* SOURCE DATA
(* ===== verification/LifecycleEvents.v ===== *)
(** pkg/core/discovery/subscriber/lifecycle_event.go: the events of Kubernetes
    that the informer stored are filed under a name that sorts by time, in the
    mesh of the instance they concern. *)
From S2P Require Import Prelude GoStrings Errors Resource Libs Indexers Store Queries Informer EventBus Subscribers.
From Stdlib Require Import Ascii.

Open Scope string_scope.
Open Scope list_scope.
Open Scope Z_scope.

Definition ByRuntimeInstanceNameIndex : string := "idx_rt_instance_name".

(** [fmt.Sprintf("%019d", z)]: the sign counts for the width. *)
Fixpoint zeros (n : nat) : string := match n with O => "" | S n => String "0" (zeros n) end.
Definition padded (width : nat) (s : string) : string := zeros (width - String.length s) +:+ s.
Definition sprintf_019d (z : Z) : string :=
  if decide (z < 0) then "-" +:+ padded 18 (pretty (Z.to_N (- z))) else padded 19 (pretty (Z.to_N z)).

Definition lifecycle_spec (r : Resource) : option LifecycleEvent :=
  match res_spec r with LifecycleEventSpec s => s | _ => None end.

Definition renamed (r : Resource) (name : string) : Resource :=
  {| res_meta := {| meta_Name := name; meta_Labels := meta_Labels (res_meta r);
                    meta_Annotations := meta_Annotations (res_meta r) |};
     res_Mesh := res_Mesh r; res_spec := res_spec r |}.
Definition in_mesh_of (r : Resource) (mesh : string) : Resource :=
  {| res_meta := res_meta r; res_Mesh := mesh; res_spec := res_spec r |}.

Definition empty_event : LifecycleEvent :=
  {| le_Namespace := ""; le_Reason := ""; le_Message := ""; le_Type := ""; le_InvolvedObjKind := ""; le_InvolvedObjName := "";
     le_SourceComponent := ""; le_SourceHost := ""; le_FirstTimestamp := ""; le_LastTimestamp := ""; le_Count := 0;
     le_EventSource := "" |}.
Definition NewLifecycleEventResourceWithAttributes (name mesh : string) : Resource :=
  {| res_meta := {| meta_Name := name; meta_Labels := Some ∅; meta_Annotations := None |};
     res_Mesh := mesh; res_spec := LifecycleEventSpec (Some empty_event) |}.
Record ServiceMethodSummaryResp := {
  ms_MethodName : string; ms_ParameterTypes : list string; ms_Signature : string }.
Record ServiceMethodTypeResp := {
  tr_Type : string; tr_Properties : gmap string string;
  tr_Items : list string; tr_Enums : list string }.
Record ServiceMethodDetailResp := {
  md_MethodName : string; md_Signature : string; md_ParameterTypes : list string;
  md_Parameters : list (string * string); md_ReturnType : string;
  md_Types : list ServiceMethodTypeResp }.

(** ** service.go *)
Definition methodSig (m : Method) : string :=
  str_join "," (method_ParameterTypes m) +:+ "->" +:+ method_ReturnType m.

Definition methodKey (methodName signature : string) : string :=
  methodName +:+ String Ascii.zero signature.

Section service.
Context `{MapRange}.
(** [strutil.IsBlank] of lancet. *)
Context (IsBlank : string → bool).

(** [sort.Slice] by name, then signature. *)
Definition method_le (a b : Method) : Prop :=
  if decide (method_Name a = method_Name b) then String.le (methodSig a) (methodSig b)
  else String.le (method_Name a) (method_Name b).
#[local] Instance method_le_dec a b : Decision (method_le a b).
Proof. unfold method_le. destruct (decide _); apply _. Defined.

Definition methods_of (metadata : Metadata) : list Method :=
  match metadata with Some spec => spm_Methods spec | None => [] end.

* TASK PROMPT
Repeat the data above exactly.

* COMPLETED EXERCISE
(* ===== verification/LifecycleEvents.v ===== *)
(** pkg/core/discovery/subscriber/lifecycle_event.go: the events of Kubernetes
    that the informer stored are filed under a name that sorts by time, in the
    mesh of the instance they concern. *)
From S2P Require Import Prelude GoStrings Errors Resource Libs Indexers Store Queries Informer EventBus Subscribers.
From Stdlib Require Import Ascii.

Open Scope string_scope.
Open Scope list_scope.
Open Scope Z_scope.

Definition ByRuntimeInstanceNameIndex : string := "idx_rt_instance_name".

(** [fmt.Sprintf("%019d", z)]: the sign counts for the width. *)
Fixpoint zeros (n : nat) : string := match n with O => "" | S n => String "0" (zeros n) end.
Definition padded (width : nat) (s : string) : string := zeros (width - String.length s) +:+ s.
Definition sprintf_019d (z : Z) : string :=
  if decide (z < 0) then "-" +:+ padded 18 (pretty (Z.to_N (- z))) else padded 19 (pretty (Z.to_N z)).

Definition lifecycle_spec (r : Resource) : option LifecycleEvent :=
  match res_spec r with LifecycleEventSpec s => s | _ => None end.

Definition renamed (r : Resource) (name : string) : Resource :=
  {| res_meta := {| meta_Name := name; meta_Labels := meta_Labels (res_meta r);
                    meta_Annotations := meta_Annotations (res_meta r) |};
     res_Mesh := res_Mesh r; res_spec := res_spec r |}.
Definition in_mesh_of (r : Resource) (mesh : string) : Resource :=
  {| res_meta := res_meta r; res_Mesh := mesh; res_spec := res_spec r |}.

Definition empty_event : LifecycleEvent :=
  {| le_Namespace := ""; le_Reason := ""; le_Message := ""; le_Type := ""; le_InvolvedObjKind := ""; le_InvolvedObjName := "";
     le_SourceComponent := ""; le_SourceHost := ""; le_FirstTimestamp := ""; le_LastTimestamp := ""; le_Count := 0;
     le_EventSource := "" |}.
Definition NewLifecycleEventResourceWithAttributes (name mesh : string) : Resource :=
  {| res_meta := {| meta_Name := name; meta_Labels := Some ∅; meta_Annotations := None |};
     res_Mesh := mesh; res_spec := LifecycleEventSpec (Some empty_event) |}.
Record ServiceMethodSummaryResp := {
  ms_MethodName : string; ms_ParameterTypes : list string; ms_Signature : string }.
Record ServiceMethodTypeResp := {
  tr_Type : string; tr_Properties : gmap string string;
  tr_Items : list string; tr_Enums : list string }.
Record ServiceMethodDetailResp := {
  md_MethodName : string; md_Signature : string; md_ParameterTypes : list string;
  md_Parameters : list (string * string); md_ReturnType : string;
  md_Types : list ServiceMethodTypeResp }.

(** ** service.go *)
Definition methodSig (m : Method) : string :=
  str_join "," (method_ParameterTypes m) +:+ "->" +:+ method_ReturnType m.

Definition methodKey (methodName signature : string) : string :=
  methodName +:+ String Ascii.zero signature.

Section service.
Context `{MapRange}.
(** [strutil.IsBlank] of lancet. *)
Context (IsBlank : string → bool).

(** [sort.Slice] by name, then signature. *)
Definition method_le (a b : Method) : Prop :=
  if decide (method_Name a = method_Name b) then String.le (methodSig a) (methodSig b)
  else String.le (method_Name a) (method_Name b).
#[local] Instance method_le_dec a b : Decision (method_le a b).
Proof. unfold method_le. destruct (decide _); apply _. Defined.

Definition methods_of (metadata : Metadata) : list Method :=
  match metadata with Some spec => spm_Methods spec | None => [] end.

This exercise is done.